A ranking of 202,294th on Alexa should make IlanaMercer.com, also on the ascendancy, 31 on the list of 50 top libertarian sites.

That’s if it had been ranked; it was not.

IlanaMercer.com archives the “Return to Reason” column. “Return to Reason” is WorldNetDaily’s longest-standing, exclusive libertarian column.

The DBKP Report was apprised of these omissions (the relevant emails are: ginnavive@gmail.com & mondoreb@gmail.com). Still, it has no excuse. Perhaps the list privileges members of the “Libertarian Lite” community, which likes to pretend paleolibertarians are not part of the genus libertarian? I doubt it, as my good pal Vox Day is a paleolibertarian (who questions free trade, no less), and his Vox Popoli weblog has, I’m pleased to report, been listed.

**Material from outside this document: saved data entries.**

(* ===== verification/AtProxy.v ===== *)
(** quectel-atc-proxy: one AT port shared by several clients (quectel-atc-proxy.c).

    The proxy is a client of the AT channel: what a client writes is a command, and the
    lines of the response come back through the handler of unsolicited lines.  A connection
    is a node of a list with an identity of its own, so that a pointer to a node that has
    been freed is seen.  What [poll], [accept], [read] and [write] return is an argument. *)
From S2P Require Import Prelude CmTypes AtTok AtChannel.
#[local] Open Scope Z_scope.

(** [ATC_PROXY_CONNECTION] *)
Record atc_con := mkCon { con_id : nat; ClientFd : Z }.
(** A send: what [poll] returns for a socket that is not writable, or what [write] returns. *)
Inductive send_outcome := Unwritable (ret : Z) | Wrote (ret : Z).
(** The statics, the channel, what the clients were sent, what the coming sends return
    (everything is written when the list is used up); the descriptors that [accept] returned,
    those of them that are in no connection because [malloc] failed, and those closed. *)
Record atc_proxy := mkAtp {
  atc_dev_fd : Z; atc_proxy_server_fd : Z; atc_proxy_connection : list atc_con; next_con : nat;
  current_client_fd : option nat; asr_style : bool; atp_chan : at_chan; atp_out : list (Z * cstr);
  outcomes : list send_outcome; accepted_fds : list Z; leaked_fds : list Z; closed_fds : list Z }.

Definition AP (A : Type) : Type := M atc_proxy A.
#[export] Instance AP_ret : MRet AP := @M_ret atc_proxy.
#[export] Instance AP_bind : MBind AP := @M_bind atc_proxy.
Definition get_atp : AP atc_proxy := M_get.
Definition upd_atp (f : atc_proxy -> atc_proxy) : AP unit := M_upd f.

(** ** Clients *)
Definition send_atc_to_client (clientFd : Z) (pATC : cstr) : AP Z :=
  p ← get_atp;
  let out ret := upd_atp (fun p => p <| atp_out := atp_out p ++ [(clientFd, take (Z.to_nat ret) pATC)] |>) in
  match outcomes p with
  | [] => let size := Z.of_nat (length pATC) in _ ← out size; mret size
  | o :: rest =>
      _ ← upd_atp (fun p => p <| outcomes := rest |>);
      match o with
      | Unwritable ret => mret ret
      | Wrote ret => _ ← (if ret <? 0 then mret tt else out ret : AP unit); mret ret
      end
  end.
(** [close], [qlist_remove], [free] *)
Definition drop_connection (con : atc_con) : AP unit :=
  upd_atp (fun p => p <| atc_proxy_connection := filter (fun c => con_id c <> con_id con) (atc_proxy_connection p) |>
                   <| closed_fds := closed_fds p ++ [ClientFd con] |>).
Definition CRLF : cstr := [13; 10].
Definition SIZEOF_BUF : nat := 1024.
(** [strcpy], [strcat] into [buf]. *)
Definition unsolicited_text (s : cstr) (sms_pdu : option cstr) : res cstr :=
  let text := s ++ CRLF ++ match sms_pdu with Some pdu => pdu ++ CRLF | None => [] end in
  if (length text <? SIZEOF_BUF)%nat then Ok text else Fault.
Definition send_or_drop (con : atc_con) (buf : cstr) : AP unit :=
  ret ← send_atc_to_client (ClientFd con) buf;
  if ret <? 0 then drop_connection con else mret tt.
Fixpoint send_to_all (cs : list atc_con) (buf : cstr) : AP unit :=
  match cs with
  | [] => mret tt
  | con :: cs => _ ← (if 0 <? ClientFd con then send_or_drop con buf else mret tt : AP unit); send_to_all cs buf
  end.
Definition onUnsolicited_proxy (l : cstr * option cstr) : AP unit :=
  buf ← (M_lift (unsolicited_text l.1 l.2) : AP cstr);
  p ← get_atp;
  match current_client_fd p with
  | Some id =>
      con ← (M_lift (of_option (list_find (fun c => con_id c = id) (atc_proxy_connection p))) : AP (nat * atc_con));
      send_or_drop con.2 buf
  | None => send_to_all (atc_proxy_connection p) buf
  end.
Fixpoint report_lines (ls : list (cstr * option cstr)) : AP unit :=
  match ls with [] => mret tt | l :: ls => _ ← onUnsolicited_proxy l; report_lines ls end.
(** A call into the channel; the handler runs on the lines that come meanwhile. *)
Definition via_chan {A} (m : AT A) : AP A := fun p =>
  '(a, c) ← m (atp_chan p);
  let fresh := drop (length (at_unsol (atp_chan p))) (at_unsol c) in
  '(_, p) ← report_lines fresh (p <| atp_chan := c |>);
  Ok (a, p).

(** The descriptor and the allocation may have failed; without memory for a connection the
    descriptor stays open and nothing knows it. *)
Definition accept_atc_connection (clientfd : Z) (malloc_ok : bool) : AP unit :=
  upd_atp (fun p =>
    let p := p <| accepted_fds := accepted_fds p ++ [clientfd] |> in
    if malloc_ok then p <| atc_proxy_connection := atc_proxy_connection p ++ [mkCon (next_con p) clientfd] |>
                        <| next_con := S (next_con p) |>
    else p <| leaked_fds := leaked_fds p ++ [clientfd] |>).
Definition cleanup_atc_connection (clientfd : Z) : AP unit :=
  p ← get_atp;
  match list_find (fun c => ClientFd c = clientfd) (atc_proxy_connection p) with
  | Some (_, con) =>
      _ ← drop_connection con;
      upd_atp (fun p => if decide (current_client_fd p = Some (con_id con)) then p <| current_client_fd := None |> else p)
  | None => mret tt
  end.

Section Proxy.
Context (dev : nat -> at_exchange).

(** ** Start-up *)
Definition response_error (err : Z) (p_response : option ATResponse) : bool :=
  truth err || match p_response with
               | None => true
               | Some r => negb (bool_decide (is_Some (finalResponse r))) || (success r =? 0) end.
Definition in_quotes (s : string) : cstr := QUOTE :: bytes_of_string s ++ [QUOTE].
Definition QCFG (s : string) : cstr := bytes_of_string "AT+QCFG=" ++ in_quotes s.
Definition proxy_command (s : cstr) (keep : bool) : AP (Z * option ATResponse) := via_chan (at_send_command dev s keep).
(** The network address translation of the modem, for the style of the modem. *)
Definition set_nat (rsp : option ATResponse) : AP unit :=
  p ← get_atp;
  let new_nat := b2z (asr_style p) in
  l ← (M_lift (of_option (r ← rsp; head (p_intermediates r))) : AP cstr);
  let '(err, outs) := at_tok_scanf (Some l) "%s%d" in
  if (err =? 2) && negb (bool_decide (outs !! 1%nat = Some (Some (SInt new_nat)))) then
    r ← proxy_command (QCFG "NAT" ++ COMMA :: show_int new_nat) true;
    if response_error r.1 r.2 then mret tt
    else _ ← proxy_command (bytes_of_string "at+cfun=1,1") false; mret tt
  else mret tt.
Definition atc_proxy_init : AP Z :=
  err ← via_chan (at_handshake dev);
  if truth err then mret err
  else
    _ ← via_chan (at_send_command_singleline dev (QCFG "usbnet") (bytes_of_string "+QCFG:") false);
    _ ← via_chan (at_send_command_multiline dev (bytes_of_string "AT+QNETDEVCTL=?") (bytes_of_string "+QNETDEVCTL:") false);
    _ ← proxy_command (bytes_of_string "AT+CGREG=2") false;
    _ ← proxy_command (bytes_of_string "AT+CEREG=2") false;
    _ ← proxy_command (bytes_of_string "AT+C5GREG=2") false;
    r ← via_chan (at_send_command_singleline dev (bytes_of_string "AT+QNETDEVSTATUS=?") (bytes_of_string "+QNETDEVSTATUS:") true);
    _ ← (if response_error err r.2 then upd_atp (fun p => p <| asr_style := true |>) else mret tt);
    r ← via_chan (at_send_command_singleline dev (QCFG "NAT") (bytes_of_string "+QCFG:") true);
    if response_error r.1 r.2 then mret r.1
    else _ ← set_nat r.2; mret 0.

(** ** The loop *)

(** What a ready descriptor turns out to give: for the server the client and whether memory
    can be allocated, for a client what [read] returns, for the port what the reader thread
    does in the 10 ms that the loop sleeps.  [io_stale] is what is found at
    [pollfds[nevents].fd], one behind the elements that were set. *)
Record ready_io := mkIo { io_accept : Z; io_malloc : bool; io_read : option (list Z); io_lines : list at_event; io_stale : Z }.
Inductive atc_event := Quiet | Broken | Ready (io : ready_io).
Definition MAX_POLLFDS : nat := 66.
Definition SIZEOF_ATC_BUF : nat := 4096.
Definition pollfds (p : atc_proxy) : list Z :=
  take MAX_POLLFDS (atc_dev_fd p :: (if 0 <? atc_proxy_server_fd p then [atc_proxy_server_fd p] else [])
                    ++ (ClientFd <$> atc_proxy_connection p)).
(** The bytes that were read, as a string in a buffer that was all zero. *)
Definition command_text (data : list Z) : res cstr :=
  match list_find (fun b => b = 0) (take SIZEOF_ATC_BUF data) with
  | Some (n, _) => Ok (take n data)
  | None => if (length data <? SIZEOF_ATC_BUF)%nat then Ok data else Fault
  end.
Definition client_command (stale : Z) (data : list Z) : AP unit :=
  _ ← upd_atp (fun p =>
    match list_find (fun c => ClientFd c = stale) (atc_proxy_connection p) with
    | Some (_, con) => p <| current_client_fd := Some (con_id con) |>
    | None => p
    end);
  cmd ← (M_lift (command_text data) : AP cstr);
  _ ← proxy_command cmd false;
  upd_atp (fun p => p <| current_client_fd := None |>).
(** The result tells whether the loop is left. *)
Fixpoint serve (evs : list (Z * atc_event)) : AP bool :=
  match evs with
  | [] => mret false
  | (fd, Quiet) :: evs => serve evs
  | (fd, Broken) :: evs =>
      p ← get_atp;
      if fd =? atc_dev_fd p then mret true
      else _ ← (if fd =? atc_proxy_server_fd p then mret tt else cleanup_atc_connection fd : AP unit); serve evs
  | (fd, Ready io) :: evs =>
      p ← get_atp;
      if fd =? atc_proxy_server_fd p then _ ← accept_atc_connection (io_accept io) (io_malloc io); serve evs
      else if fd =? atc_dev_fd p then _ ← via_chan (run_events (io_lines io)); serve evs
      else
        match io_read io with
        | None | Some [] => _ ← cleanup_atc_connection fd; mret false
        | Some data => _ ← client_command (io_stale io) data; serve evs
        end
  end.
(** A round: [None] if [poll] fails; missing events are [Quiet]. *)
Definition atc_round (rd : option (list atc_event)) : AP bool :=
  p ← get_atp;
  match rd with
  | None => mret true
  | Some evs => serve (zip (pollfds p) evs)
  end.
Fixpoint close_connections (n : nat) : AP unit :=
  match n with
  | O => mret tt
  | S n =>
      p ← get_atp;
      match atc_proxy_connection p with
      | [] => mret tt
      | con :: _ => _ ← cleanup_atc_connection (ClientFd con); close_connections n
      end
  end.
(** The rounds until [atc_proxy_quit] is set, or until the loop is left. *)
Fixpoint atc_rounds (rds : list (option (list atc_event))) : AP unit :=
  match rds with
  | [] => mret tt
  | rd :: rds =>
      p ← get_atp;
      if negb (0 <? atc_dev_fd p) then mret tt
      else stop ← atc_round rd; if (stop : bool) then mret tt else atc_rounds rds
  end.
Definition atc_proxy_loop (rds : list (option (list atc_event))) : AP unit :=
  _ ← upd_atp (fun p => p <| atc_proxy_connection := [] |>);
  _ ← atc_rounds rds;
  _ ← upd_atp (fun p => p <| atp_chan := at_close (atp_chan p) |>);
  p ← get_atp;
  close_connections (length (atc_proxy_connection p)).
End Proxy.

The author of IlanaMercer.com and Barely a Blog has never sought what one wag called “the warm smell of the herd.” However, the problem with those who think they can wish-away an individual’s substantial, indubitably classical liberal, output (this work included) is this: One day not so far away, they’ll look bad. Maybe even a little malevolent. Their credibility is at stake, not my 14 years of writing in the cause of liberty.

Many thanks to my many readers for making the two sites, maintained single-handedly by myself, so popular.

TTFN (Ta-ta for now).

UPDATE (Aug. 10): Darn, Neboja (see comment below), you’ve alerted me to the fact that I gave publicity to the DBKP self-appointed outfit. However, this conduct is emblematic and all-pervasive when it comes to my work; so what I said above needed to be said: “One day not so far away, [a lot of people] will look bad. Maybe even a little malevolent.”

If this utterly independent public intellectual cared one bit about the various tribal establishments—libertarian or other, as the dynamics of all these factions are comparable—she would be sitting on the phone NOW, replying to a couple of recent inquiries from the producer of a major libertarian television talent. (A polite, appreciative email that provided a contact # was plenty good enough for me.)

Even some of my readers, so mired in the idea that what the herd does matters to me—and in general—think that because B (Mercer’s not on TV), she has to be A (a B-talent). Of course, reasoning backward is an error. However, I like RT, as they seem truly interested in ideas. In this RT segment, I was asked about the Freedom Fest (to which I had never been invited, naturally, like I care), where a couple of neophytes had been asked to expatiate about the vexing topic of Israel. That, when this Jewish, ex-Israeli, libertarian woman has been writing cogent libertarian tracts about Israel for over a decade, one of which was even solicited by the Paul Campaign (before said Campaign was apprised by an establishmentarians, presumably, against the practice of using Mercer).

My Israel tracts have always departed from the tinny, robotic, anti-Israel, hackneyed lines you hear from the paleo- and libertarian Regulars. Yet these columns are fiercely American-centered, patriotic, and belong squarely in the American classical liberal tradition.